# QLD - Can't get to DI... Hoo can help.



## Lagos (Dec 26, 2012)

Sick!!!!!!!!

Nice runs 
Legend


----------



## Godzilla (Feb 24, 2014)

Well done Rod nice Hoo, would love to catch one, I've also been putting in a few trips but like you said dead quiet on the coast, hope things start to pickup sometime soon! What bait did you end up trolling?


----------



## DennisT (Jan 2, 2012)

Excellent hoo there Rod.

Well done mate.
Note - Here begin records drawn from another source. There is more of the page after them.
Lemma groups_step_filter acc c :
  List.filter keepEntry (groups_step acc c)
  = if P (fieldKey c) then groups_step (List.filter keepEntry acc) c
    else List.filter keepEntry acc.
Proof.
  unfold groups_step.
  set (upd := λ p : string * list FilterCondition,
         if Str.eqb p.1 (fieldKey c) then (p.1, p.2 ++ [c]) else p).
  assert (Hmap : ∀ l, List.filter keepEntry (map upd l) = map upd (List.filter keepEntry l)).
  { induction l as [| [k g] l IH]; simpl; [reflexivity |].
    assert (Hk : keepEntry (upd (k, g)) = keepEntry (k, g)).
    { unfold upd, keepEntry. simpl. now destruct (Str.eqb k (fieldKey c)). }
    rewrite Hk. destruct (keepEntry (k, g)); simpl; now rewrite IH. }
  rewrite Hmap. destruct (P (fieldKey c)) eqn:Pc.
  - unfold keepEntry at 2. rewrite (assoc_filter _ _ Pc).
    destruct (assoc _ acc); [reflexivity |].
    rewrite List.filter_app. simpl. unfold keepEntry at 2. simpl. now rewrite Pc.
  - assert (Hacc : List.filter keepEntry
                     (match assoc (fieldKey c) acc with
                      | Some _ => acc
                      | None => acc ++ [(fieldKey c, [])]
                      end) = List.filter keepEntry acc).
    { destruct (assoc _ acc); [reflexivity |].
      rewrite List.filter_app. simpl. unfold keepEntry at 2. simpl.
      now rewrite Pc, app_nil_r. }
    rewrite Hacc. clear Hacc.
    induction acc as [| [k g] acc IH]; simpl; [reflexivity |].
    change (keepEntry (k, g)) with (P k). destruct (P k) eqn:Pk; [| exact IH].
    simpl. rewrite IH. f_equal. unfold upd. simpl.
    str_cases k (fieldKey c); [congruence | reflexivity].
Qed.

(** Grouping the conditions on the selected keys gives the selected groups. *)
Lemma groups_filter cs :
  groups (List.filter (λ c, P (fieldKey c)) cs)
  = List.filter keepEntry (groups cs).
Proof.
  induction cs as [| c cs IH] using rev_ind; [reflexivity |].
  rewrite List.filter_app, groups_snoc, groups_step_filter. simpl.
  destruct (P (fieldKey c)).
  - now rewrite groups_snoc, IH.
  - now rewrite app_nil_r.
Qed.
Glad to hear you got one.

Was hoping you would get one after our chat yesterday.

I love it - you went in quietly confident and were rewarded.


----------



## carnster (May 27, 2008)

Legend wait 4 it...... Dary. 
Stoked 4 u buddy and very well deserved.

The pinnacle of offshore yak fishing IMHO.
Blistering run, cobalt blue back with Steely bars and razor teeth.
In the under water footage u can c why your rod was bouncing almost like a mack tuna.
Good 2 c u enjoying it 2 and I rate those pillies also.


----------



## alangoggin (Mar 7, 2011)

How loud was your reel screaming on that first run?? :lol: 
That's the stuff every yakker dreams of!

Congrats rod, cool vid and not rushing to land the fish so you could get some underwater footage was very impressive.


----------



## scater (Nov 24, 2007)

Great video Rod, excellent editing and cracking fish!


----------



## Safa (Aug 4, 2006)

Good vid there Rod,the Hoo looked like it thought about having a go at your pfd ,hopefully see you out there tomorrow ,I haven't had much time on the yak of late 2x since the Straddie comp........ For donuts with a large sprinkle of zip dust !!


----------



## kayakone (Dec 7, 2010)

I can only dream Rod. Congratulations once again.

We caught some at the Swains, off a 60 ft boat, and even there their power was incredible. It just doesn't compare to what you guys do on the yaks. (How many is that now?) The fight off your yak must be 30 minutes plus, and a lot of line loss?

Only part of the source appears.